Outre la crainte de perdre leurs privilèges et le pouvoir, quand ils y sont accrochés, les conservateurs craignent l’humain et remettent leurs espoirs dans la technique et le progressisme technologique. Face aux enjeux planétaires contemporains (réchauffement climatique, perte de biodiversité, pollutions, crise énergétique, alimentaire et sanitaire), ils se réfugient dans la religion du technosolutionnisme. Ce sont des parieurs : ils remettent notre sort collectif dans les mains d’hypothèses techno, parce qu’ils se refusent à toute autre option. La sobriété ou l’acroissance (pour ne pas dire davantage), par exemple.

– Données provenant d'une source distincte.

(* ===== verification/Migrations.v ===== *)
(** * The migrations

    The migration files of [accounts] and [core/api_log] as data, and the
    project state they build, to be set against the model classes of [Models].
    Each operation changes the state as Django documents it; an operation on a
    model or field that is not there fails ([None]), as it does there.  What a
    field declares here is what [Models.field] records: type, nullability,
    uniqueness, default, choices, index and editability; labels and help texts
    are left out. *)
From stdpp Require Import base list gmap strings.
From Stdlib Require Import Lia.
From S2P Require Import Prelude PyStr PyVal Orm ApiKey Rbac Models.

(** ** State and operations *)

(** An index: its columns and the condition of a partial one. *)
Record index := Index { ix_fields : list string; ix_condition : list (string * pyval) }.

(** A model of the project state, in the terms of [Models.model]. *)
Record model_state := ModelState { ms_model : model; ms_indexes : list index }.
Abbreviation project_state := (gmap string model_state).

Inductive operation :=
| CreateModel (m : model) (indexes : list index)
| AddField (model_name : string) (f : field)
| RenameField (model_name old_name new_name : string)
| AlterField (model_name : string) (f : field)
| AddIndex (model_name : string) (ix : index)
| AddConstraint (model_name : string) (c : constraint).

Definition with_fields (fs : list field) (ms : model_state) : model_state :=
  let m := ms_model ms in
  ModelState (Model (md_name m) fs (md_constraints m) (md_ordering m)) (ms_indexes ms).
Definition has_named (name : string) (fs : list field) : bool :=
  existsb (fun f => String.eqb (fd_name f) name) fs.
Definition renamed (name : string) (f : field) : field :=
  Field name (fd_type f) (fd_null f) (fd_blank f) (fd_unique f) (fd_default f) (fd_auto f) (fd_choices f)
    (fd_editable f) (fd_index f).

(** What an operation does to the model it names. *)
Definition alter_model (op : operation) (ms : model_state) : option model_state :=
  let m := ms_model ms in
  let fs := md_fields m in
  match op with
  | CreateModel _ _ => None
  | AddField _ f => if has_named (fd_name f) fs then None else Some (with_fields (fs ++ [f]) ms)
  | RenameField _ old new =>
      if has_named old fs && negb (has_named new fs)
      then Some (with_fields ((fun f => if String.eqb (fd_name f) old then renamed new f else f) <$> fs) ms)
      else None
  | AlterField _ g =>
      if has_named (fd_name g) fs
      then Some (with_fields ((fun f => if String.eqb (fd_name f) (fd_name g) then g else f) <$> fs) ms)
      else None
  | AddIndex _ ix => Some (ModelState m (ms_indexes ms ++ [ix]))
  | AddConstraint _ c =>
      Some (ModelState (Model (md_name m) fs (md_constraints m ++ [c]) (md_ordering m)) (ms_indexes ms))
  end.

Definition op_model (op : operation) : string :=
  match op with
  | CreateModel m _ => md_name m
  | AddField n _ | RenameField n _ _ | AlterField n _ | AddIndex n _ | AddConstraint n _ => n
  end.

Definition apply_op (op : operation) (st : project_state) : option project_state :=
  match op, st !! op_model op with
  | CreateModel m ixs, None => Some (<[md_name m := ModelState m ixs]> st)
  | CreateModel _ _, Some _ => None
  | _, Some ms => ms' ← alter_model op ms; Some (<[op_model op := ms']> st)
  | _, None => None
  end.

Record migration := Migration {
  mg_key : string * string;
  mg_dependencies : list (string * string);
  mg_operations : list operation;
}.

Fixpoint apply_ops (ops : list operation) (st : project_state) : option project_state :=
  match ops with
  | [] => Some st
  | op :: ops' => st' ← apply_op op st; apply_ops ops' st'
  end.

(** Run the migrations in order; one may run when its dependencies are applied. *)
Fixpoint migrate (ms : list migration) (applied : list (string * string)) (st : project_state)
    : option (list (string * string) * project_state) :=
  match ms with
  | [] => Some (applied, st)
  | m :: ms' =>
      if forallb (fun d => bool_decide (d ∈ applied)) (mg_dependencies m)
      then st' ← apply_ops (mg_operations m) st; migrate ms' (mg_key m :: applied) st'
      else None
  end.

(** ** The files *)

(** *** [accounts/migrations/0001_initial.py] *)

(** The columns the migration records for [AbstractUser] and the key. *)
Definition abstract_user_0001 : list field :=
  [auto_ (fld "id" BigAutoField);
   fld "password" (CharField 128);
   nullable_ (fld "last_login" DateTimeField);
   default_ (VBool false) (fld "is_superuser" BooleanField);
   unique_ (fld "username" (CharField 150));
   blank_ (fld "first_name" (CharField 150));
   blank_ (fld "last_name" (CharField 150));
   default_ (VBool false) (fld "is_staff" BooleanField);
   default_ (VBool true) (fld "is_active" BooleanField);
   default_ (VObj "function" None "django.utils.timezone.now") (fld "date_joined" DateTimeField);
   blank_ (fld "groups" (ManyToManyField "auth.Group"));
   blank_ (fld "user_permissions" (ManyToManyField "auth.Permission"))].

Definition user_0001 : list field :=
  take 10 abstract_user_0001 ++
  [unique_ (fld "email" EmailField);
   nullable_ (fld "avatar_url" (URLField 500));
   default_ (VBool false) (fld "email_verified" BooleanField);
   default_ (VStr "Asia/Kolkata") (fld "timezone" (CharField 50));
   nullable_ (fld "last_login_ip" GenericIPAddressField)] ++
  drop 10 abstract_user_0001.

Definition apikey_0001 : list field :=
  [hidden_ (fld "id" BigAutoField);
   auto_ (fld "created_at" DateTimeField);
   auto_ (fld "updated_at" DateTimeField);
   index_ (default_ (VBool true) (fld "is_active" BooleanField));
   nullable_ (fld "notes" JSONField);
   fld "name" (CharField 255);
   index_ (hidden_ (unique_ (fld "prefix" (CharField 8))));
   hidden_ (fld "encrypted_key" (EncryptedCharField 500));
   hidden_ (nullable_ (fld "last_used_at" DateTimeField));
   hidden_ (nullable_ (fld "revoked_at" DateTimeField));
   nullable_ (fld "created_by" (ForeignKey user_model SET_NULL));
   nullable_ (fld "updated_by" (ForeignKey user_model SET_NULL));
   fld "user" (ForeignKey user_model CASCADE)].

Definition permission_0001 : model :=
  Model permission_model
    [auto_ (fld "id" BigAutoField);
     choices_ ["account"; "role"; "api_key"] (fld "resource" (CharField 100));
     choices_ ["create"; "read"; "update"; "delete"] (fld "action" (CharField 20))]
    [UniqueConstraint ["resource"; "action"]; CheckIn "resource" ["account"; "role"; "api_key"];
     CheckIn "action" ["create"; "read"; "update"; "delete"]]
    ["resource"; "action"].

Definition role_0001 : model :=
  Model role_model
    [auto_ (fld "id" BigAutoField);
     unique_ (fld "name" (CharField 100));
     blank_ (fld "description" TextField);
     default_ (VBool false) (fld "is_superuser_role" BooleanField);
     default_ (VBool false) (fld "is_default" BooleanField);
     auto_ (fld "created_at" DateTimeField);
     auto_ (fld "updated_at" DateTimeField);
     blank_ (fld "permissions" (ManyToManyField permission_model))]
    [] ["name"].

Definition accounts_0001 : migration :=
  Migration ("accounts", "0001_initial") [("auth", "0012_alter_user_first_name_max_length")]
    [CreateModel (Model user_model user_0001 [] ["-date_joined"]) [];
     CreateModel (Model key_model apikey_0001 [] ["-created_at"]) [];
     CreateModel permission_0001 [];
     CreateModel role_0001 [];
     AddField user_model (blank_ (fld "roles" (ManyToManyField role_model)))].

(** *** [accounts/migrations/0002_rename_apikey_encrypted_key_to_secret.py] *)
Definition accounts_0002 : migration :=
  Migration ("accounts", "0002_rename_apikey_encrypted_key_to_secret") [("accounts", "0001_initial")]
    [RenameField key_model "encrypted_key" "secret";
     AlterField key_model (hidden_ (fld "secret" (EncryptedCharField 500)))].

(** *** [accounts/migrations/0003_...py] *)
Definition accounts_0003 : migration :=
  Migration ("accounts", "0003_alter_apikey_created_at_alter_apikey_revoked_at_and_more")
    [("accounts", "0002_rename_apikey_encrypted_key_to_secret")]
    [AlterField key_model (index_ (auto_ (fld "created_at" DateTimeField)));
     AlterField key_model (index_ (hidden_ (nullable_ (fld "revoked_at" DateTimeField))));
     AlterField key_model (index_ (auto_ (fld "updated_at" DateTimeField)));
     AlterField role_model (index_ (auto_ (fld "created_at" DateTimeField)));
     AlterField role_model (index_ (auto_ (fld "updated_at" DateTimeField)));
     AddIndex key_model (Index ["prefix"] [("is_active", VBool true); ("revoked_at__isnull", VBool true)]);
     AddConstraint key_model (CheckGte "updated_at" "created_at")].

(** *** [core/api_log/migrations/0001_initial.py] *)
Definition api_log_0001 : migration :=
  Migration ("api_log", "0001_initial") []
    [CreateModel
       (Model "api_log.ApiLog"
          [auto_ (hidden_ (fld "id" UUIDField));
           choices_ ["inbound"; "outbound"] (fld "direction" (CharField 16));
           fld "service_name" (CharField 128);
           index_ (fld "request_id" (CharField 128));
           fld "method" (CharField 16);
           fld "url" TextField;
           nullable_ (fld "status_code" IntegerField);
           nullable_ (fld "duration_ms" FloatField);
           blank_ (default_ (VDict []) (fld "request_headers" JSONField));
           nullable_ (fld "request_body" TextField);
           blank_ (default_ (VDict []) (fld "response_headers" JSONField));
           nullable_ (fld "response_body" TextField);
           nullable_ (fld "error" JSONField);
           blank_ (default_ (VDict []) (fld "extra" JSONField));
           index_ (auto_ (fld "created_at" DateTimeField));
           nullable_ (fld "ttl_expires_at" IntegerField)]
          [] ["-created_at"])
       [Index ["service_name"; "created_at"] []; Index ["direction"; "created_at"] []]].

(** The [indexes] of the model classes' [Meta]. *)
Definition declared_indexes (m : string) : list index :=
  if String.eqb m key_model
  then [Index ["prefix"] [("is_active", VBool true); ("revoked_at__isnull", VBool true)]]
  else if String.eqb m "api_log.ApiLog"
  then [Index ["service_name"; "created_at"] []; Index ["direction"; "created_at"] []]
  else [].

Definition all_migrations : list migration := [accounts_0001; accounts_0002; accounts_0003; api_log_0001].

(** Django's own migration, applied before. *)
Definition auth_0012 : string * string := ("auth", "0012_alter_user_first_name_max_length").

(** ** The migrations build the declared models *)

(** Split the right-hand list of a permutation at the head of the left one. *)
Ltac split_at x l k :=
  lazymatch l with
  | x :: ?t => k (@nil field) t
  | ?y :: ?t => split_at x t ltac:(fun l1 l2 => k (y :: l1) l2)
  end.
Ltac same_fields :=
  repeat lazymatch goal with
         | |- [] ≡ₚ [] => constructor
         | |- ?x :: ?l ≡ₚ ?r =>
             split_at x r ltac:(fun l1 l2 => apply (Permutation_cons_app l1 l2 x); cbn [app])
         end.

(** One model of the state agrees with its declaration. *)
Definition as_declared (st : project_state) (m : model) : Prop :=
  exists ms, st !! md_name m = Some ms /\
    md_fields (ms_model ms) ≡ₚ md_fields m /\ md_constraints (ms_model ms) = md_constraints m /\
    md_ordering (ms_model ms) = md_ordering m /\ ms_indexes ms = declared_indexes (md_name m).

Lemma migrate_runs :
  fst <$> migrate all_migrations [auth_0012] ∅ = Some (rev (auth_0012 :: (mg_key <$> all_migrations))).
Proof. vm_compute. reflexivity. Qed.

(** The migrations run in their order from an empty project, each after the
    ones it depends on, and what they build is what the model classes declare:
    the same models and no others, each with the same columns (type,
    nullability, uniqueness, default, choices, index), constraints, ordering
    and indexes, so no model change is left without a migration.  [AbstractUser]
    enters with the columns the first migration records for it, apart from the
    [email] that [User] redeclares. *)
Theorem migrations_match_models abstract_user :
  filter (fun f => fd_name f <> "email") abstract_user ≡ₚ abstract_user_0001 ->
  exists applied st, migrate all_migrations [auth_0012] ∅ = Some (applied, st) /\
    dom st = list_to_set (md_name <$> models abstract_user) /\
    Forall (as_declared st) (models abstract_user).
Proof.
  intros Hu. destruct (migrate all_migrations [auth_0012] ∅) as [[applied st]|] eqn:E.
  2: { pose proof migrate_runs as H. by rewrite E in H. }
  exists applied, st. split; [done|].
  assert (Some (applied, st) = migrate all_migrations [auth_0012] ∅) as E' by done. clear E.
  assert (st = default ∅ (snd <$> migrate all_migrations [auth_0012] ∅)) as -> by (by rewrite <- E'). clear E'.
  split; [vm_compute; reflexivity|]. unfold models.
  repeat apply List.Forall_cons; [..|constructor].
  all: eexists; split; [vm_compute; reflexivity|]; (split; [|by split_and!]).
  3: change (md_fields (User abstract_user)) with
       (filter (fun f => fd_name f <> "email") abstract_user ++ User_fields); rewrite Hu.
  all: match goal with |- ?l ≡ₚ ?r =>
         let l' := eval vm_compute in l in let r' := eval vm_compute in r in change (l' ≡ₚ r')
       end; same_fields.
Qed.

(** [AbstractUser] declares an [email] of its own, which goes. *)
Lemma migrations_match_models_witness :
  exists applied st, migrate all_migrations [auth_0012] ∅ = Some (applied, st) /\
    dom st = list_to_set (md_name <$> models (abstract_user_0001 ++ [blank_ (fld "email" EmailField)])).
Proof.
  destruct (migrations_match_models (abstract_user_0001 ++ [blank_ (fld "email" EmailField)]))
    as (applied & st & Hm & Hd & _).
  - vm_compute. reflexivity.
  - exists applied, st. split; [exact Hm|exact Hd].
Defined.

Encore un paradoxe du progressisme des conservateurs : alors qu’ils sont nostalgiques des décennies passées, le progrès technique les fait bien davantage rêver que le progrès social. La croissance perpétuelle (consumérisme, pub, profits, etc.) ne les perturbe pas, fusse sur une planète aux ressources limitées, et quitte à la repeindre en « croissance verte ». Le Cannois David Lisnard parle même d’un besoin de « beaucoup de croissance » ! Parce que, vous comprenez, le progrès technique effacera évidemment tous les impacts et externalités négatifs de cette croissance : par de la surcroissance ! Comme dans les contes de Grimm…
Comment peut-on leur faire confiance ?
Depuis quelques années, la petite musique néolibérale et extrême droitière monte doucement, grignotant peu à peu les opinions publiques, aidée en cela par les médias rachetés par une poignée de milliardaires avides d’emprise et de pouvoir (CNEWS, par exemple). C’est même une grande partie de la scène politique, dérivant vers les « valeurs » droitières, qui semble glisser vers un trumpisme à l’Européenne. Le risque fascisant est très palpable aujourd’hui, y compris en France. Et Nice n’est qu’à trente kilomètres d’une Italie aux mains de l’extrême droite…
Voulons-nous de leur monde de peurs paranoïaques, de crispations et d’ostracisations, d’injustices, toutes génératrices de conflits sociétaux majeurs, voire plus (comme décrit dans le film Civil War d’Alex Garland) ? De leur patriarcat archaïque, de leur écologie insincère, de leur monde d’avant ?
Le 9 juin, réfléchissons à deux fois : évitons le crochet du droit, et faisons le pari de l’avenir, du courage politique et de l’intelligence collective.